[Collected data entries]
* * *
(** The whole of [ct_restore_data] on a file below the prefix. *)
Lemma ct_restore_data_runs fuel hcp fd hai path full key obj f s :
  (forall w, exists st, (fstat fd w).2 = inr st /\ st_isreg st = true) ->
  sprintf_full_path ct_opt path = Ret full -> ct_target path_prefix full = Ret (Some key) ->
  ext_length (hai_extent hai) = whole_file -> ext_offset (hai_extent hai) = 0 ->
  object (env s) key = Some obj -> Z.of_nat (length obj) + CHUNK_SIZE < two64 ->
  open_files s !! fd = Some f -> f_data f = [] -> f_pos f = 0 ->
  Z.of_nat (length obj) / CHUNK_SIZE + RETRYCOUNT < Z.of_nat fuel ->
  exists s' rc f', ct_restore_data ct_opt path_prefix fuel hcp fd hai path s = Ret (s', rc)
    /\ object (env s') = object (env s) /\ open_files s' !! fd = Some f'
    /\ (0 <= rc -> f_data f' = obj)
    /\ (forall fd', fd' <> fd -> open_files s' !! fd' = open_files s !! fd').
Proof.
  intros Hst Hfull Ht Hlen Hoff Hobj Hw Hf Hd Hpos Hfuel.
  destruct (restore_data_start fuel hcp fd hai path full (Some key) s Hst Hfull Ht)
    as (s1 & last & [_ F1 _ O1 _] & ->).
  rewrite bool_decide_eq_true_2 by done.
  destruct (get_s3_object_spec key obj fd f fuel s1) as (s2 & rc & d & f' & E2 & O2 & _ & Hf' & Hrc & Hr);
    [by rewrite O1|done|by rewrite F1|done|done|done|].
  erewrite M_bind_Ret by exact E2. cbn [fst snd].
  case_bool_decide as Hneg.
  - exists s2, rc, f'. split_and!; [done|congruence|done|lia|].
    intros fd' Hne. rewrite Hr by done. by rewrite F1.
  - destruct Hrc as [[-> Hdata]| ->]; [|unfold EIO in Hneg; lia].
    assert (exists s3 rc, report_restored ct_opt hcp (ext_offset (hai_extent hai))
      (get_contentLength d) last 0 s2 = Ret (s3, rc) /\ only is_report s2 s3)
      as (s3 & rc & E3 & [_ F3 _ O3 _]).
    { unfold report_restored.
      destruct (does_ask is_report _ time_apart s2) as (s4 & now & E4 & O4).
      erewrite M_bind_Ret by exact E4. case_bool_decide; [|by eexists _, _].
      destruct (does_progress hcp (mk_extent (ext_offset (hai_extent hai)) (get_contentLength d))
        (get_contentLength d) 0 s4) as (s5 & rc & E5 & O5).
      exists s5, rc. split; [done|by etrans]. }
    exists s3, rc, f'. split_and!; [done|congruence|by rewrite F3|done|].
    intros fd' Hne. rewrite F3, Hr by done. by rewrite F1.
Qed.

(** What a restore of a file needs in order to return: its path fits, and if it lies below
    the prefix, the whole file is asked for, the object, if there is one, is not too
    large, and the file to be filled is open and empty. *)
Definition restorable (fuel : nat) (fd : Z) (hai : hsm_action_item) (path : string) (s : pst W) : Prop :=
  exists full target, sprintf_full_path ct_opt path = Ret full /\ ct_target path_prefix full = Ret target
    /\ forall key, target = Some key ->
      ext_length (hai_extent hai) = whole_file /\ ext_offset (hai_extent hai) = 0
      /\ Z.of_nat (length (default [] (object (env s) key))) + CHUNK_SIZE < two64
      /\ Z.of_nat (length (default [] (object (env s) key))) / CHUNK_SIZE + RETRYCOUNT < Z.of_nat fuel
      /\ exists lim, open_files s !! fd = Some (mk_file [] 0 lim).

Lemma restorable_only P fuel fd hai path s s' :
  only P s s' -> restorable fuel fd hai path s -> restorable fuel fd hai path s'.
Proof.
  intros O (full & target & Hf & Ht & H). exists full, target. split_and!; [done|done|].
  rewrite (only_object _ _ _ O). by rewrite (only_files _ _ _ O).
Qed.

Lemma ct_restore_data_returns fuel hcp fd hai path s :
  (forall w, exists st, (fstat fd w).2 = inr st /\ st_isreg st = true) ->
  restorable fuel fd hai path s ->
  exists s' rc, ct_restore_data ct_opt path_prefix fuel hcp fd hai path s = Ret (s', rc).
Proof.
  intros Hst (full & [key|] & Hfull & Ht & H).
  - destruct (H key eq_refl) as (Hlen & Hoff & Hw & Hfuel & lim & Hf).
    destruct (object (env s) key) as [obj|] eqn:Ho; cbn [default] in *.
    + destruct (ct_restore_data_runs fuel hcp fd hai path full key obj (mk_file [] 0 lim) s)
        as (s' & rc & f' & E & _); try done. by exists s', rc.
    + destruct (restore_data_start fuel hcp fd hai path full (Some key) s Hst Hfull Ht)
        as (s1 & last & [_ F1 _ O1 _] & ->). rewrite bool_decide_eq_true_2 by done.
      destruct (get_loop_missing key fd fuel RETRYCOUNT (new_get_data fd) s1) as (s2 & d & E & _ & Hd & _);
        [by rewrite O1|done|cbn [length] in Hfuel; rewrite Zdiv_0_l in Hfuel; unfold RETRYCOUNT in *; lia|].
      unfold get_s3_object. erewrite M_bind_Ret; [|erewrite M_bind_Ret by exact E; by rewrite bool_decide_eq_true_2].
      by eexists _, _.
  - destruct (restore_data_start fuel hcp fd hai path full None s Hst Hfull Ht) as (s1 & last & _ & ->). by exists s1, 0.
Qed.

(** C3. A restore that does not report failure has restored: for a whole-file
    request on a regular, empty destination file whose path is below the
    prefix, and an object that exists, [ct_restore_data] always returns, leaves
    the bucket and all other open files alone, and when it returns 0 or more
    the file's contents are exactly the object's. *)
Theorem ct_restore_data_restores fuel hcp fd hai path full key obj f s :
  (forall w, exists st, (fstat fd w).2 = inr st /\ st_isreg st = true) ->
  sprintf_full_path ct_opt path = Ret full -> ct_target path_prefix full = Ret (Some key) ->
  ext_length (hai_extent hai) = whole_file -> ext_offset (hai_extent hai) = 0 ->
  object (env s) key = Some obj -> Z.of_nat (length obj) + CHUNK_SIZE < two64 ->
  open_files s !! fd = Some f -> f_data f = [] -> f_pos f = 0 ->
  Z.of_nat (length obj) / CHUNK_SIZE + RETRYCOUNT < Z.of_nat fuel ->
  exists s' rc f', ct_restore_data ct_opt path_prefix fuel hcp fd hai path s = Ret (s', rc)
    /\ object (env s') = object (env s) /\ open_files s' !! fd = Some f'
    /\ (0 <= rc -> f_data f' = obj)
    /\ (forall fd', fd' <> fd -> open_files s' !! fd' = open_files s !! fd').
Proof. apply ct_restore_data_runs. Qed.

(** A path outside the prefix is reported as restored: [ct_restore_data]
    returns 0 after nothing but a progress report, with the destination file as
    it was. *)
Theorem ct_restore_data_no_target fuel hcp fd hai path full s :
  (forall w, exists st, (fstat fd w).2 = inr st /\ st_isreg st = true) ->
  sprintf_full_path ct_opt path = Ret full -> ct_target path_prefix full = Ret None ->
  exists s', ct_restore_data ct_opt path_prefix fuel hcp fd hai path s = Ret (s', 0)
    /\ only is_report s s'.
Proof.
  intros Hst Hfull Ht.
  destruct (restore_data_start fuel hcp fd hai path full None s Hst Hfull Ht)
    as (s1 & last & O1 & ->). by exists s1.
Qed.

End Correct.

End Restore.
* * *
TASK DIRECTIONS:
What is needed is an exact copy of the lines above, from the one containing "destruct (does_ask is_report" through the one containing "large, and the", with nothing added.

EXPECTED OUTPUT:
      destruct (does_ask is_report _ time_apart s2) as (s4 & now & E4 & O4).
      erewrite M_bind_Ret by exact E4. case_bool_decide; [|by eexists _, _].
      destruct (does_progress hcp (mk_extent (ext_offset (hai_extent hai)) (get_contentLength d))
        (get_contentLength d) 0 s4) as (s5 & rc & E5 & O5).
      exists s5, rc. split; [done|by etrans]. }
    exists s3, rc, f'. split_and!; [done|congruence|by rewrite F3|done|].
    intros fd' Hne. rewrite F3, Hr by done. by rewrite F1.
Qed.

(** What a restore of a file needs in order to return: its path fits, and if it lies below
    the prefix, the whole file is asked for, the object, if there is one, is not too
    large, and the file to be filled is open and empty. *)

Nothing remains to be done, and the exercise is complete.